The open-label, multicenter trial will evaluate the safety and efficacy of CAL-101 in three different regimens: CAL-101 plus rituximab, CA-101 plus bendamustine, and CAL-101 plus rituximab and bendamustine. The study is expected to enrol approximately 36 patients at multiple centres in the United States. “Given the encouraging efficacy and safety we have observed with CAL-101 in our ongoing single-agent trial, it is a logical next step to evaluate the safety and efficacy of the addition of CAL-101 to current standard of care regimens,” said Carol Gallagher, chief executive officer of Calistoga Pharmaceuticals.
CAL-101 is an oral, small molecule delta selective PI3 kinase inhibitor, a first in class compound, with greater than 200-fold selectivity in cell-based assays for the delta isoform as compared to other class 1 PI3K isoforms. CAL-101 is designed to induce cancer cell death and inhibit signalling pathways associated with cancer cell dependence on the tumour microenvironment.
Interim results from the ongoing phase-1 single agent study of CAL-101 in patients with relapsed or refractory haematologic malignancies have demonstrated overall response rates of 71 per cent, 75 per cent, and 29 per cent for patients with indolent NHL, mantle cell lymphoma, and CLL, respectively. The median duration of response is not yet determined as the majority of patients who responded continue on therapy. CAL-101 was generally well tolerated with a low incidence of haematologic adverse events. The dose-limiting toxicity is an elevation of liver transaminases. These elevations occur at a low frequency, are monitorable and reversible, and most patients continue therapy on a reduced dose. To date, over 120 patients have been enrolled in the CAL-101 single agent trial.
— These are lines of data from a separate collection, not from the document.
(** [engine_invariant] at engines of one qubit, with a source of randomness
    that draws the first outcome of non-zero probability: the state
    (3/5, 4/5) after a collapsing measurement, the state |0> after the
    gate X, and the state (3/5, 4/5) after [measure_qubit] with the draw
    1/2. *)
Lemma engine_invariant_witness :
  match StateVector.measure ket_bra first_nonzero engine_34
          (StateVector.One (mkBit 0)) None None false true with
  | (Ok _, self') => normalised self'
  | (Err _, self') => self' = engine_34
  end
  /\ (exists self', StateVector.apply_unitary engine1 pauli_x = (Ok tt, self')
                    /\ normalised self')
  /\ (let call :=
        Backend.measure_qubit ket_bra (1 / 2) engine_34 (mkBit 0) None None
          false in
      snd call = engine_34
      \/ (false = false
          /\ (fst call = Err IndexError \/ exists val, fst call = Ok val)
          /\ exists projected,
               length projected = StateVector.n engine_34
               /\ snd call
                  = StateVector.with_amp engine_34
                      (map (fun z => (fst z / norm projected,
                                      snd z / norm projected)) projected)
               /\ (norm projected <> 0 -> normalised (snd call))
               /\ (norm projected = 0 -> ~ normalised (snd call)))).
Proof.
  destruct (@engine_invariant ket_bra first_nonzero (1 / 2) first_nonzero_draw
              engine_34)
    as (_ & _ & _ & _ & _ & Hm & Hq).
  destruct (@engine_invariant ket_bra first_nonzero (1 / 2) first_nonzero_draw
              engine1)
    as (_ & _ & _ & Hu & _).
  split; [| split].
  - apply Hm. exact normalised_engine_34.
  - apply Hu; [exact normalised_engine1 | exact unitary_pauli_x].
  - apply Hq.
    + exact (initialised_well_formed initialised_engine_34).
    + exact shape_ket_bra.
    + intros v0 v1 vals H. cbn in H. inversion H. split; reflexivity.
Defined.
“Although rituximab and bendamustine have demonstrated clinical benefit in relapsed and refractory patients with indolent NHL and CLL, patients could benefit from a regimen that could provide impoved depth & durability of response in a greater number of patients without adding additional toxicity,” said Albert Yu, chief medical officer of Calistoga Pharmaceuticals. “This trial will provide the first understanding of the efficacy and safety of CAL-101 combination therapy.”
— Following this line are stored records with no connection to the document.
Lemma outcome_excess s :
  let lone_name :=
    negb (name_present s) && email_present s && phone_present s in
  has_reason "Missing critical fields" (outcome s) = lone_name
  /\ fraud_score (outcome s)
     = (breakdown_sum (outcome s) + if lone_name then 10 else 0)%Z
  /\ geographic (result_breakdown (outcome s)) = 0%Z
  /\ timing (result_breakdown (outcome s)) = 0%Z.
Proof.
  cbv zeta.
  pose proof (for_all_signals_true
                (fun s =>
                   let lone_name :=
                     negb (name_present s) && email_present s
                     && phone_present s in
                   Bool.eqb (has_reason "Missing critical fields" (outcome s))
                     lone_name
                   && (fraud_score (outcome s)
                       =? breakdown_sum (outcome s)
                          + if lone_name then 10 else 0)%Z
                   && (geographic (result_breakdown (outcome s)) =? 0)%Z
                   && (timing (result_breakdown (outcome s)) =? 0)%Z)
                eq_refl s) as H.
  cbv beta zeta in H. rewrite !andb_true_iff in H.
  destruct H as [[[H1 H2] H3] H4].
  apply Bool.eqb_prop in H1. apply Z.eqb_eq in H2, H3, H4. auto.
Qed.

(** X9: the award "Missing critical fields" is made exactly for the leads
    whose name is missing while email and phone are present; for exactly
    those leads [fraud_score] exceeds the sum of the contact, duplicate
    and quality breakdown values, by 10, and for all others the two are
    equal; the geographic and timing entries are always 0. *)
Theorem missing_critical_fields_exactly (md5_hexdigest : string -> string)
  (self : tracker) (lead : gmap string string) :
  let r := (score_lead md5_hexdigest self lead).1 in
  let lone_name :=
    get lead "name" = "" /\ get lead "email" <> "" /\ get lead "phone" <> "" in
  (In "Missing critical fields" (result_reasons r) <-> lone_name)
  /\ (lone_name -> fraud_score r = (breakdown_sum r + 10)%Z)
  /\ (~ lone_name -> fraud_score r = breakdown_sum r)
  /\ geographic (result_breakdown r) = 0%Z
  /\ timing (result_breakdown r) = 0%Z.
Proof.
  intros r lone_name. subst r. rewrite score_lead_outcome.
  set (s := signals_of md5_hexdigest self lead).
  destruct (outcome_excess s) as (Hr & Hs & Hg & Ht).
  assert (Hlone : negb (name_present s) && email_present s && phone_present s
                  = true <-> lone_name).
  { unfold lone_name, s, signals_of.
    cbn [name_present email_present phone_present].
    rewrite !andb_true_iff, negb_true_iff, truthy_false, !truthy_true.
    tauto. }
  split; [split|split; [|split; [|split; assumption]]].
  - intros Hin. apply Hlone. rewrite <- Hr. apply has_reason_In, Hin.
  - intros Hl. apply has_reason_In. rewrite Hr. apply Hlone, Hl.
  - intros Hl. apply Hlone in Hl. rewrite Hl in Hs. exact Hs.
  - intros Hl. rewrite Hs.
    destruct (negb (name_present s) && email_present s && phone_present s).
    + exfalso. apply Hl, Hlone. reflexivity.
    + lia.
Qed.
Calistoga has also initiated a long-term safety extension study to allow patients who derive clinical benefit at the end of the 12-month treatment period in standard CAL-101 protocols to continue on CAL-101 treatment until disease progression.
Calistoga Pharmaceuticals is dedicated to developing targeted therapy to improve the health of patients with cancer and inflammatory diseases.